Collected data entries:
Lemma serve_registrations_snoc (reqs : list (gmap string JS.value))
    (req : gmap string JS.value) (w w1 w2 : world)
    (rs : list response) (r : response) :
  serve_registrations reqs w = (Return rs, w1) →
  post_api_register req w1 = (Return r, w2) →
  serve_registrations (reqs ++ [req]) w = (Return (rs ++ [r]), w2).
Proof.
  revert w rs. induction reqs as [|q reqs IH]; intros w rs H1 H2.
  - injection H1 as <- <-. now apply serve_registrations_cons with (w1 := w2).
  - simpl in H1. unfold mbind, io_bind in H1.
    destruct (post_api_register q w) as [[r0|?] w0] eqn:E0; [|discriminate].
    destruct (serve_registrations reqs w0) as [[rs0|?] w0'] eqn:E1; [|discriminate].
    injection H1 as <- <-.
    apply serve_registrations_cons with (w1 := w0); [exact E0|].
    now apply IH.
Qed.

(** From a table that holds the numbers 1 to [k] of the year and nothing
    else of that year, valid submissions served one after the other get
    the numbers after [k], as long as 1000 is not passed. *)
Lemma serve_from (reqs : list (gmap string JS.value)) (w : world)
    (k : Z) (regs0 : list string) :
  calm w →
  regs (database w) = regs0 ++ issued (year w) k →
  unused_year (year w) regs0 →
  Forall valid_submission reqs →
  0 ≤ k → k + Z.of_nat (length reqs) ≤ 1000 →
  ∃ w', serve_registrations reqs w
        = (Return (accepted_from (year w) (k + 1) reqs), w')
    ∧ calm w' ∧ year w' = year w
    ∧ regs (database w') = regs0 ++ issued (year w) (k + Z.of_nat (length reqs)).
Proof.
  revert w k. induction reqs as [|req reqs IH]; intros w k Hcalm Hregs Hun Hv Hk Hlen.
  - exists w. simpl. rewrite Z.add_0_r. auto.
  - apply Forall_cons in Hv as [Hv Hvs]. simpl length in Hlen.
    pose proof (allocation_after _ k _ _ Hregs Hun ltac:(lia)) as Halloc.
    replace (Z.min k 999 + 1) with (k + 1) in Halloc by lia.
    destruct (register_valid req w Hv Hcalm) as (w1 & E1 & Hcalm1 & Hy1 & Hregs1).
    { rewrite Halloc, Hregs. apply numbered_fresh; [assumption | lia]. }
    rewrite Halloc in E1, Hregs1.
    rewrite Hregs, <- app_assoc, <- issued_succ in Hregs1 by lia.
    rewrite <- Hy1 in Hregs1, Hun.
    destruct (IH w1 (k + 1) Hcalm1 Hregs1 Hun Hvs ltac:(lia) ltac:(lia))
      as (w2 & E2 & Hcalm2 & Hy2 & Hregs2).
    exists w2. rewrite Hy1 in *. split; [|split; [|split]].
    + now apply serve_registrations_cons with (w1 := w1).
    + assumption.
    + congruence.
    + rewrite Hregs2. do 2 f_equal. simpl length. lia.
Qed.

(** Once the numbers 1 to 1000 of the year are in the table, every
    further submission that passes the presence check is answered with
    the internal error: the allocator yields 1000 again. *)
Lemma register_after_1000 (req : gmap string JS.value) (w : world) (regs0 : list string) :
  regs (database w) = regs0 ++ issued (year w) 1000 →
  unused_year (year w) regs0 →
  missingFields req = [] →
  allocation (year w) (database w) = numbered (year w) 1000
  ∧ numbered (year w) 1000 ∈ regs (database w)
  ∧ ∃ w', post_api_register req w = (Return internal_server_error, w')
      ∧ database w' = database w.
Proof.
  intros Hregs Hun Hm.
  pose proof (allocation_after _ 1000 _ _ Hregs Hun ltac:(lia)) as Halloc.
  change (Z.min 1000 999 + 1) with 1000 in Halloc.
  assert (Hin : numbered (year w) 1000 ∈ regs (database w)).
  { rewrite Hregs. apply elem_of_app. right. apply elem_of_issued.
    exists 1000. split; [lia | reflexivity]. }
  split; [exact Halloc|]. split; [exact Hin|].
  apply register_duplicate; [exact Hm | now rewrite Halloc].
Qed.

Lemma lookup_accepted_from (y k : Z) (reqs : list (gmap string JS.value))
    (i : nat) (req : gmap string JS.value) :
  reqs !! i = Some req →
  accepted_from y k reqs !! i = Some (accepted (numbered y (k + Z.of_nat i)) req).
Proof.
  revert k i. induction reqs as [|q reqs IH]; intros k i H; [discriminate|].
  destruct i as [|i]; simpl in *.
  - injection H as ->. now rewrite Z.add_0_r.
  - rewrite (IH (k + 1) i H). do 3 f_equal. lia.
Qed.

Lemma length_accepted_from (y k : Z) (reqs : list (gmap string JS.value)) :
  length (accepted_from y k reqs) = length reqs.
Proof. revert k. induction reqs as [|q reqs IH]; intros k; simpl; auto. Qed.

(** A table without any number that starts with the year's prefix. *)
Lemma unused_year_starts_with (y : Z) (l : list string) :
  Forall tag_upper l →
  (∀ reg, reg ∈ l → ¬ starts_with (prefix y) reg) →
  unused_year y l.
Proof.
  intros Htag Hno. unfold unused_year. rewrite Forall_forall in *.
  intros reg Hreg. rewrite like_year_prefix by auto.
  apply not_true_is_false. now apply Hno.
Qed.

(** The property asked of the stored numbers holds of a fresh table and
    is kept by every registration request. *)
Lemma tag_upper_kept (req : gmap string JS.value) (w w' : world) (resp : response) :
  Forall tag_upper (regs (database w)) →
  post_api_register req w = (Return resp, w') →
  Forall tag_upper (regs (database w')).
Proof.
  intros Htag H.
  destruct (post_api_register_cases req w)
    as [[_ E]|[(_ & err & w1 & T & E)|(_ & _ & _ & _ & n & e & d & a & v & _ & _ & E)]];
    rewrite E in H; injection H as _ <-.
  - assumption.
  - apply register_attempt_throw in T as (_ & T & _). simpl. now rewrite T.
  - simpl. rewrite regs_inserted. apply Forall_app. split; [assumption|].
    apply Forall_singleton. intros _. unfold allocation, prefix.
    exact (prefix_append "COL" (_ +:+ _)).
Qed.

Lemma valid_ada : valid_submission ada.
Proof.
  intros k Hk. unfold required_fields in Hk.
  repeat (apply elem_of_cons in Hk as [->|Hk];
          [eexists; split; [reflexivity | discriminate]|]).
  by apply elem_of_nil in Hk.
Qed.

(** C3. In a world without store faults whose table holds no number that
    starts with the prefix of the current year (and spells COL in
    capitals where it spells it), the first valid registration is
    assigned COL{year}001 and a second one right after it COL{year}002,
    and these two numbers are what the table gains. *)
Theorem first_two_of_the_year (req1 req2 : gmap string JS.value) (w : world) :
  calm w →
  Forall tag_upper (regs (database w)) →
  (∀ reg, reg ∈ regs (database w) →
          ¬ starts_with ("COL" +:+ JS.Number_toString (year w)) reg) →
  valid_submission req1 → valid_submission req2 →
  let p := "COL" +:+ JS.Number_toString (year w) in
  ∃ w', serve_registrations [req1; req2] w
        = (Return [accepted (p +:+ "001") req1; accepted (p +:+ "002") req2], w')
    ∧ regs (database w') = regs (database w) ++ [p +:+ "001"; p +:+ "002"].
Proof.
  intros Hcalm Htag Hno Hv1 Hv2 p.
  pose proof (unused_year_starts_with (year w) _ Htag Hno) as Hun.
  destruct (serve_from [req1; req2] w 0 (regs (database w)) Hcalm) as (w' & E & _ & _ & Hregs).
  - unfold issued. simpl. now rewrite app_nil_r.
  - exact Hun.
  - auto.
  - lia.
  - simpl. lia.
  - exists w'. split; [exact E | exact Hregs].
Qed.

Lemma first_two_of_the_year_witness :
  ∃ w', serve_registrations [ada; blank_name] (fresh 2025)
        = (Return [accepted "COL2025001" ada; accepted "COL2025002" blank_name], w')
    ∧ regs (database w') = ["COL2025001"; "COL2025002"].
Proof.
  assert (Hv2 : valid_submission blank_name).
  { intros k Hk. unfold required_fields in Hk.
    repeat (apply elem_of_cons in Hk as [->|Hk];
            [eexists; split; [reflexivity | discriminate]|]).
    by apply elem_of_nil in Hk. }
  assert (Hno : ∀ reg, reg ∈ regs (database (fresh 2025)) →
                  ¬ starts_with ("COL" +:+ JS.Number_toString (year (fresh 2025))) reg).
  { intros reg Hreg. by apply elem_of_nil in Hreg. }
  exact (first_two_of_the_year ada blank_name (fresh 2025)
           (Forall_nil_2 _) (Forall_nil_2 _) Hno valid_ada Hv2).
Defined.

---

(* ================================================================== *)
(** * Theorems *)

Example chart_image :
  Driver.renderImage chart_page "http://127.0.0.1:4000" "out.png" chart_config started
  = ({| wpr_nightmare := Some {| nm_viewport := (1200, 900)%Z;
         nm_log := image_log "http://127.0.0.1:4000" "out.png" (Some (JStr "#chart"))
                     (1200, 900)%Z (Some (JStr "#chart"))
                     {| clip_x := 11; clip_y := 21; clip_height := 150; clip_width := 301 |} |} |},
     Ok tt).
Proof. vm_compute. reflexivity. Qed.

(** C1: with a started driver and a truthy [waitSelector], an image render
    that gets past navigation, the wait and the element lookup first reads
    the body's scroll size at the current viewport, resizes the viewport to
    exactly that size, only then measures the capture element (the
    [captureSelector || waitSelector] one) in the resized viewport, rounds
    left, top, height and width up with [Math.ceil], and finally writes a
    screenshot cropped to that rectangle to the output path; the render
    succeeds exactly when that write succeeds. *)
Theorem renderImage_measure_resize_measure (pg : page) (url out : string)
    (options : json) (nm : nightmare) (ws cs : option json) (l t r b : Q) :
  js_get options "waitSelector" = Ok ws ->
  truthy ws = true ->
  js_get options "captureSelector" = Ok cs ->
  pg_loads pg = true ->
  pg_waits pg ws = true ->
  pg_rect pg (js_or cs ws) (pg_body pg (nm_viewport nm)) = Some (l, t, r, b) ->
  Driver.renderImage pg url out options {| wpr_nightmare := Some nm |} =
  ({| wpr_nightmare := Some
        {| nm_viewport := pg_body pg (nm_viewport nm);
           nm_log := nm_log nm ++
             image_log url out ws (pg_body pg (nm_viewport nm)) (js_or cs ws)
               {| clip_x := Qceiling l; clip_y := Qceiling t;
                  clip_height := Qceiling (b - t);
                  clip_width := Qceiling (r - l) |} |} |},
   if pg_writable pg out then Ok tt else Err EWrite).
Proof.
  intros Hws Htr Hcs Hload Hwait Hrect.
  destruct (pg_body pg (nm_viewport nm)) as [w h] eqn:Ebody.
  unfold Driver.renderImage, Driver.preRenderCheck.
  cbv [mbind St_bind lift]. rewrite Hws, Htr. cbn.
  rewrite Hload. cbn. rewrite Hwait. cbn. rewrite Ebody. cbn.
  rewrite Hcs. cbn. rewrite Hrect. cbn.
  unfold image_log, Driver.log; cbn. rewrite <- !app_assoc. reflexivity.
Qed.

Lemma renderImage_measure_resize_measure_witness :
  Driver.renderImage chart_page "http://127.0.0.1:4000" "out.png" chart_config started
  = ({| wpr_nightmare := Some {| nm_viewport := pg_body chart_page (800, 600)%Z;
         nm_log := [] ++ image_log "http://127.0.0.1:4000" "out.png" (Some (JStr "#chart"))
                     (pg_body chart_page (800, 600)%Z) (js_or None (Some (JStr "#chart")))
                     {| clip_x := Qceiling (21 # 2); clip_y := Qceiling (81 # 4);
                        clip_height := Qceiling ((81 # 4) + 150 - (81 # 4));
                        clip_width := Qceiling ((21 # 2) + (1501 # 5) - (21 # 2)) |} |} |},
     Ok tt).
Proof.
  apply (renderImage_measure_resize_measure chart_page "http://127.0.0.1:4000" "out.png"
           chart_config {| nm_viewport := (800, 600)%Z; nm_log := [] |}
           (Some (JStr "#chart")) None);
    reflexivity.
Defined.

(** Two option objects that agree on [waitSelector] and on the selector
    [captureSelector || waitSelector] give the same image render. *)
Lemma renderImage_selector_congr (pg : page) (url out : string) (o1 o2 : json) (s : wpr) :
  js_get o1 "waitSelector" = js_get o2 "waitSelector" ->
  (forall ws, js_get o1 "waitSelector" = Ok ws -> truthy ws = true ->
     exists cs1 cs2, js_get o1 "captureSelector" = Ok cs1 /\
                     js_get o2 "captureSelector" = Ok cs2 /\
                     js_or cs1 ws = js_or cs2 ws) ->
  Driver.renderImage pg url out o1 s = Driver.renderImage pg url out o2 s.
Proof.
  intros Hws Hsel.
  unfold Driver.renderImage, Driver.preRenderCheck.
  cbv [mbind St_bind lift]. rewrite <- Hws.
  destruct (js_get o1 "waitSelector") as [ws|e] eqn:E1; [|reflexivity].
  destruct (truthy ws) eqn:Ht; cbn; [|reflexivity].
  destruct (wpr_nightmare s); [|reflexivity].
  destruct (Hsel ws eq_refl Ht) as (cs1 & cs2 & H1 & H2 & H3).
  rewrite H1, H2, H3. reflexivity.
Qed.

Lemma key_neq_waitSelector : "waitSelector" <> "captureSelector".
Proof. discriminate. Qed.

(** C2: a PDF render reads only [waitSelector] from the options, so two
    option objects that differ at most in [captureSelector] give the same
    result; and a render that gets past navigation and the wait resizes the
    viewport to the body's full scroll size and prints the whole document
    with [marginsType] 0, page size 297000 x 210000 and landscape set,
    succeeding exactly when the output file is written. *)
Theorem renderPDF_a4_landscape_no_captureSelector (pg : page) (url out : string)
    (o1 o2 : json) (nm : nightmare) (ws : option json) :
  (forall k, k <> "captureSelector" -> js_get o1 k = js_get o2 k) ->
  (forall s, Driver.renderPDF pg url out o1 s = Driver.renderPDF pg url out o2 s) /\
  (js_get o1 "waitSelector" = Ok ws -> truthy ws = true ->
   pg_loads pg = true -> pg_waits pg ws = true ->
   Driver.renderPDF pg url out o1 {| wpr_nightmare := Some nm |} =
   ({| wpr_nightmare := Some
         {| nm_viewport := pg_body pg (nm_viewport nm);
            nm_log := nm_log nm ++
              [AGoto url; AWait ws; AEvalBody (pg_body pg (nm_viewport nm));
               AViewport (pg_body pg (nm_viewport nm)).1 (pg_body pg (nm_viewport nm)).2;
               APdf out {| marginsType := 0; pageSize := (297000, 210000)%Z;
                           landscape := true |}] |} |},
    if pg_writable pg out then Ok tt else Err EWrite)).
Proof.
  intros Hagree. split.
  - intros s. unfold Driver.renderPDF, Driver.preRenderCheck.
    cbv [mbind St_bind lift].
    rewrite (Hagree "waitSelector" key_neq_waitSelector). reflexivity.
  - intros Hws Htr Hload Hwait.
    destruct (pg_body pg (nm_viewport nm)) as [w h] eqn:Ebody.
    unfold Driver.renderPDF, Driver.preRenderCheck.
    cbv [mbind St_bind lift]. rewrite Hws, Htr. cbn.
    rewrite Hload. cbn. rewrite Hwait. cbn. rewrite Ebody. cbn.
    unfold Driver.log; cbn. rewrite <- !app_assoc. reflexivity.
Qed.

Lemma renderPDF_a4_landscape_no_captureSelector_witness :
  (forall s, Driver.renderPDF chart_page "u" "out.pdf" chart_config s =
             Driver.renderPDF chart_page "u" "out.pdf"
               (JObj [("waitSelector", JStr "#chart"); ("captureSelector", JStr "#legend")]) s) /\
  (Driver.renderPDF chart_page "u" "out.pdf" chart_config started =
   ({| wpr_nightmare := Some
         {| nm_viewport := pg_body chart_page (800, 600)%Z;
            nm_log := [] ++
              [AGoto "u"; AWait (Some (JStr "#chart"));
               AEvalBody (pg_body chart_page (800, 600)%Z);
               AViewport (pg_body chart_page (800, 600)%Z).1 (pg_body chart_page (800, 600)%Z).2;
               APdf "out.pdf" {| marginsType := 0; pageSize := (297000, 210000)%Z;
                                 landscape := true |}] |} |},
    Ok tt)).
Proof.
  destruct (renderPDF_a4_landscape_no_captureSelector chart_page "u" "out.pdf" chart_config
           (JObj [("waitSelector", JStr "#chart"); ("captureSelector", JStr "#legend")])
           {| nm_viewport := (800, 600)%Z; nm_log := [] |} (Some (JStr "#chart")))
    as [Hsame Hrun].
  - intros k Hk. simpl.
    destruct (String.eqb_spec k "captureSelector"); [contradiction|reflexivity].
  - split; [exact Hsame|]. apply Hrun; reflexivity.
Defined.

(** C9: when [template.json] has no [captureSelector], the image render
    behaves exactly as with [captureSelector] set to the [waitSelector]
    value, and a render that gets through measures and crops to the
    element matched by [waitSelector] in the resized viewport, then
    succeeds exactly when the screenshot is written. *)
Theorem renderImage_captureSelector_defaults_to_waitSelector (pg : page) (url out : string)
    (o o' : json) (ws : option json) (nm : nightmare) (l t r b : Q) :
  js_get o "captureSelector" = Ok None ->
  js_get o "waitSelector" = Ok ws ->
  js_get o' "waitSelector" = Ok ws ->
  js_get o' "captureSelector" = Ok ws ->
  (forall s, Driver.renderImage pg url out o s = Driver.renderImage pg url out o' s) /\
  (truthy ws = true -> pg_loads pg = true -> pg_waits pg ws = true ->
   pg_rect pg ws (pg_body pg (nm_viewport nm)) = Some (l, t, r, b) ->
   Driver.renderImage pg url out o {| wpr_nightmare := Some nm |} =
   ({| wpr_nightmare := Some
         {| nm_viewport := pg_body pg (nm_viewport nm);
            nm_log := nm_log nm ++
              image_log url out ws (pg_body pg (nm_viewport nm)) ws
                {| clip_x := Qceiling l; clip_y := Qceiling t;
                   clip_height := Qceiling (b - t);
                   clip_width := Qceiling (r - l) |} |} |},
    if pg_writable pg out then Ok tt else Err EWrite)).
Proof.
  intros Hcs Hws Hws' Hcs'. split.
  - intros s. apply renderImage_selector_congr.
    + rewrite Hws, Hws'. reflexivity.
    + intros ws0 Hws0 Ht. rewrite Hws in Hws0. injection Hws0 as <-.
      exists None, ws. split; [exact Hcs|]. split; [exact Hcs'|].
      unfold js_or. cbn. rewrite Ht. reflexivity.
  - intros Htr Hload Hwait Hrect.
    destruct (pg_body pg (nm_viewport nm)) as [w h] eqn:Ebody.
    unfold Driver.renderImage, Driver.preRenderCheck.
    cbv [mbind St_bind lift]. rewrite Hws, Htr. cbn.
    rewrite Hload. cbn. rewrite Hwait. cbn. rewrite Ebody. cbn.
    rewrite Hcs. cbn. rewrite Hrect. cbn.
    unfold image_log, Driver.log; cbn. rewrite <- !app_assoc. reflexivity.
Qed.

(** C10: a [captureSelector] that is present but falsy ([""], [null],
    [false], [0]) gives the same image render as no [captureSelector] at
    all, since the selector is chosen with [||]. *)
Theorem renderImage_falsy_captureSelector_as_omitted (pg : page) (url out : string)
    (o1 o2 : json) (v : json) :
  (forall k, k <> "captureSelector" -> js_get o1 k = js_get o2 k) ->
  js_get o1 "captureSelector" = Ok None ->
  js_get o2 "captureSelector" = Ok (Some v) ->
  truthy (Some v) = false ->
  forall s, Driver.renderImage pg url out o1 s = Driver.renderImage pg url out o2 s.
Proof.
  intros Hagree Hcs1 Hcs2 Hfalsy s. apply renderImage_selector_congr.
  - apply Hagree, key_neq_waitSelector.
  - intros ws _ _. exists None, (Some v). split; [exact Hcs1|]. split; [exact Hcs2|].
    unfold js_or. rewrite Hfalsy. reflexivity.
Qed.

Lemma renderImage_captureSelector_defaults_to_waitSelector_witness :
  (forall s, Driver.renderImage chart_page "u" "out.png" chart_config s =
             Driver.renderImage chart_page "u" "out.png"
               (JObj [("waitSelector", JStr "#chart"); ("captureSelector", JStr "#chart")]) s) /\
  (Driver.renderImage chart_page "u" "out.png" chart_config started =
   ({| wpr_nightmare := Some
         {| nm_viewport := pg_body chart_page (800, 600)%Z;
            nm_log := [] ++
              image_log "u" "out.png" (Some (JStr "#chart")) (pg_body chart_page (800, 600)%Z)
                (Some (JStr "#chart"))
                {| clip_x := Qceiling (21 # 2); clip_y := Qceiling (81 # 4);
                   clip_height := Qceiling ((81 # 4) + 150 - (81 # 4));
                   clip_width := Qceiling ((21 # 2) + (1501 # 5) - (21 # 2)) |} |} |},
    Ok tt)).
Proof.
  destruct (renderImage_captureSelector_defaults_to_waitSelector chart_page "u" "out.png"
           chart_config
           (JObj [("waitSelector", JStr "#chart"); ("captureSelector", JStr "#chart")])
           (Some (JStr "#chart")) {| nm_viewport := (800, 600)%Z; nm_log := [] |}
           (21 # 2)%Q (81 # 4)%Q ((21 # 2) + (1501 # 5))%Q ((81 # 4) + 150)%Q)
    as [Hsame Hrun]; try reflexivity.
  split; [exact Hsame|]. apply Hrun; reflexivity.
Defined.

◆ **Assignment**: Look above for the line with "Lemma serve_registrations_snoc (reqs" and the line with "apply serve_registrations_cons with (w1 := w0);". Write out those two lines and all the lines between them, exactly, and no others.

◆ **Task solution**:
Lemma serve_registrations_snoc (reqs : list (gmap string JS.value))
    (req : gmap string JS.value) (w w1 w2 : world)
    (rs : list response) (r : response) :
  serve_registrations reqs w = (Return rs, w1) →
  post_api_register req w1 = (Return r, w2) →
  serve_registrations (reqs ++ [req]) w = (Return (rs ++ [r]), w2).
Proof.
  revert w rs. induction reqs as [|q reqs IH]; intros w rs H1 H2.
  - injection H1 as <- <-. now apply serve_registrations_cons with (w1 := w2).
  - simpl in H1. unfold mbind, io_bind in H1.
    destruct (post_api_register q w) as [[r0|?] w0] eqn:E0; [|discriminate].
    destruct (serve_registrations reqs w0) as [[rs0|?] w0'] eqn:E1; [|discriminate].
    injection H1 as <- <-.
    apply serve_registrations_cons with (w1 := w0); [exact E0|].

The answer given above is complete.